British author, psychoanalyst & member of the Bloomsbury Group (1883-1948)
This article is about the English author. For the Australian artillery officer and playwright, see Adrian Consett Stephen. For the engineer, see Adrian Stephens.
Stephen was born in 1883, the youngest of four children of Julia and Leslie Stephen; their father's death in 1904 resulted in the four siblings moving to Bloomsbury, and their house there became the nucleus of the Bloomsbury Group. By his mother's first marriage, he was also a half-brother of George and Gerald Duckworth. He was educated at Westminster School.[1]
Among his romantic liaisons was his affair with the artist Duncan Grant, which led to Grant's introduction to Stephen's sister Vanessa Bell, with whom he would eventually have a (rather unusual) romance.[2] Adrian attended Trinity College, Cambridge, where he took an Ordinary Degree in law and history. In 1914 Stephen married Karin Costelloe,[3] a philosophy graduate, by then Fellow of Newnham College and expert on Henri Bergson. The couple had two daughters Ann and Judith Stephen.[1]
On the introduction of conscription in 1916 during the First World War Stephen became a conscientious objector, like many other members of the Bloomsbury Group, and, with Costelloe, lived out the remainder of the war working on a farm in Essex.[4] Early in the war he was active in the Union of Democratic Control, then later was Honorary Treasurer of the National Council Against Conscription.

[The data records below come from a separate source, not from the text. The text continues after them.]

Lemma foreach_balanced rt translate reg sub val acc st acc' :
  policy_frame arb0 acc.1 ->
  ArbpForEachRegistryRange unpack rt translate cb snd (fun w acc => (acc.1, w)) reg sub val acc
    = (st, acc') ->
  policy_frame arb0 acc'.1 /\ balance acc' = balance acc.
Proof using unpack_u64 cb_ok.
  intros Hf. unfold ArbpForEachRegistryRange. destruct (negb _); [by intros [= _ <-]|].
  destruct (ArbpReadPolicyValue reg sub val acc.2) as [[st1 v] w1] eqn:E1.
  apply read_policy_live in E1.
  match goal with |- context [let '(_, _) := ?m in _] => destruct m as [v2 w2] eqn:E2 end.
  assert (H2 : w_live w2 = w_live acc.2 + match v2 with Some _ => 1 | None => 0 end).
  { destruct v as [v|]; [|by simplify_eq].
    destruct (kv_Data v) as [chars| |]; try by simplify_eq.
    destruct (_ && _); [|by simplify_eq].
    destruct (ArbpReadPolicyValue reg sub (sz_name chars) w1) as [[st3 t] w3] eqn:E3.
    apply read_policy_live in E3. destruct t; simplify_eq; simpl; lia. }
  intros [= _ <-].
  match goal with |- policy_frame arb0 (match v2 with Some _ => (?m.1, _) | None => _ end).1 /\ _ =>
    set (acc1 := m) end.
  assert (Hmid : policy_frame arb0 acc1.1 /\
    balance acc1 = balance acc + match v2 with Some _ => 1 | None => 0 end).
  { assert (H0 : policy_frame arb0 (acc.1, w2).1 /\
      balance (acc.1, w2) = balance acc + match v2 with Some _ => 1 | None => 0 end)
      by (split; [done|unfold balance; simpl; lia]).
    unfold acc1. destruct v2 as [v2|]; [|done]. destruct (kv_Data v2) as [|Count ds|]; try done.
    destruct (_ <=? _); [|done].
    apply (walk_descriptors_inv unpack rt translate cb
             (fun a => policy_frame arb0 a.1 /\ balance a = balance acc + 1)); try done.
    intros a s e [Ha Hba] Hs He. destruct (cb_ok a s e Ha Hs He) as [? ->]. by split. }
  destruct Hmid as [Hp Hb]. destruct v2; simpl; [|by split; [|lia]].
  split; [done|]. unfold balance in *. simpl. lia.
Qed.
End Walk.

Lemma add_ordering_callback_ok arb0 acc s e :
  policy_frame arb0 acc.1 -> is_u64 s -> is_u64 e ->
  policy_frame arb0 (ArbpAddOrderingCallback acc s e).1 /\
  balance (ArbpAddOrderingCallback acc s e) = balance acc.
Proof.
  destruct acc as [arb w]. intros [[W1 W2] (ol & rl & Earb)] Hs He. unfold ArbpAddOrderingCallback.
  destruct (ArbiterLibAddOrdering _ s e w) as [[st ol'] w'] eqn:E.
  destruct (add_ordering_outcome _ _ _ _ _ _ _ W1 Hs He E) as [Wf Pool _ _].
  simpl in *. split; [|unfold balance; simpl; lia]. split; [by split|]. exists ol', rl. by subst.
Qed.

Lemma add_reserved_callback_ok arb0 acc s e :
  policy_frame arb0 acc.1 -> is_u64 s -> is_u64 e ->
  policy_frame arb0 (ArbpAddReservedCallback acc s e).1 /\
  balance (ArbpAddReservedCallback acc s e) = balance acc.
Proof.
  destruct acc as [arb w]. intros [[W1 W2] (ol & rl & Earb)] Hs He. unfold ArbpAddReservedCallback.
  destruct (ArbiterLibAddOrdering _ s e w) as [[st rl'] w'] eqn:E. simpl in *.
  destruct (add_ordering_outcome _ _ _ _ _ _ _ W2 Hs He E) as [Wf Pool _ _].
  destruct (NT_SUCCESS st).
  - destruct (ArbpExcludeOrderingRange _ s e w') as [[st2 ol'] w2] eqn:E2.
    destruct (exclude_range_outcome _ _ _ _ _ _ _ W1 Hs He E2) as (Wo & Po & _).
    split; [|unfold balance; simpl in *; lia]. split; [by split|]. exists ol', rl'. by subst.
  - split; [|unfold balance; simpl in *; lia]. split; [by split|]. exists ol, rl'. by subst.
Qed.
End Lifetime.

Section LifetimeFacts.
Context `{R : RtlRangeList} {L : RtlRangeListLaws R}.
Context (t : slot_table) (translate : option (IO_RESOURCE_DESCRIPTOR -> NTSTATUS * IO_RESOURCE_DESCRIPTOR))
  (reg : registry) (name : string).
Context (unpack_u64 : forall d st mn mx len al,
  sl_UnpackRequirement t d = (st, (mn, mx, len, al)) -> NT_SUCCESS st = true -> is_u64 mn /\ is_u64 mx).

Lemma empty_list_wf : ol_wf (mkOrderingList 0 0 None).
Proof. split; unfold ol_list; simpl; try done. by left. Qed.

(** The ordering policy of an instance without lists, with the pool in balance. *)
Lemma assignment_ordering_balanced arb w st arb' w' :
  ar_OrderingList arb = mkOrderingList 0 0 None -> ar_ReservedList arb = mkOrderingList 0 0 None ->
  ArbiterLibDefaultAssignmentOrdering (sl_UnpackRequirement t) translate reg name name arb w
    = (st, arb', w') ->
  policy_frame arb arb' /\ balance (arb', w') = w_live w.
Proof using unpack_u64.
  intros Eo Er. unfold ArbiterLibDefaultAssignmentOrdering, ArbiterLibFreeOrderingList.
  rewrite Eo, Er. simpl.
  destruct (ArbpCreateOrderingList w) as [[s1 ol1] w1] eqn:E1.
  apply create_ordering_spec in E1 as (W1 & _ & B1 & _ & N1).
  assert (Hframe : forall ol rl, ol_wf ol -> ol_wf rl ->
    policy_frame arb (ar_set_ReservedList rl (ar_set_OrderingList ol arb)))
    by (intros ol rl Ho Hr; split; [by split|by exists ol, rl]).
  destruct (NT_SUCCESS s1) eqn:Es1; simpl.
  2:{ intros [= <- <- <-]. split; [apply (Hframe ol1 (mkOrderingList 0 0 None)); [done|apply empty_list_wf]|].
      unfold balance, ol_blocks in *. simpl in *. lia. }
  destruct (ArbpCreateOrderingList w1) as [[s2 rl2] w2] eqn:E2.
  apply create_ordering_spec in E2 as (W2 & _ & B2 & _ & N2).
  destruct (NT_SUCCESS s2) eqn:Es2; simpl.
  2:{ intros [= <- <- <-]. split; [apply (Hframe (mkOrderingList 0 0 None) rl2); [apply empty_list_wf|done]|].
      unfold balance, ol_blocks in *. simpl in *. destruct (ol_Orderings ol1); simpl; lia. }
  set (arb1 := ar_set_ReservedList rl2 _).
  destruct (ArbpForEachRegistryRange _ _ _ ArbpAddOrderingCallback _ _ _ _ _ _)
    as [s3 acc3] eqn:E3.
  apply (foreach_balanced _ unpack_u64 arb _ (add_ordering_callback_ok arb)) in E3 as [P3 B3];
    [|apply (Hframe ol1 rl2); done].
  destruct (ArbpForEachRegistryRange _ _ _ ArbpAddReservedCallback _ _ _ _ _ _)
    as [s4 [arb4 w4]] eqn:E4.
  apply (foreach_balanced _ unpack_u64 arb _ (add_reserved_callback_ok arb)) in E4 as [P4 B4]; [|done].
  intros [= <- <- <-]. split; [done|]. rewrite B4, B3. unfold balance. simpl. lia.
Qed.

Towards the end of the war, Adrian, Karin, James and Alix Strachey all became interested in psychoanalysis. The Stephens trained medically at the request of Ernest Jones, both being analysed initially by James Glover; they qualified in the late 1920s,[1] Adrian completing his analysis with Ella Freeman Sharpe.[5]
In 1936, Stephen decided to recount in detail the Dreadnought hoax, in which he had taken part a quarter of a century earlier, completing an account published by the Hogarth Press. He also became deeply involved in anti-Fascist activity in the Thirties.[6]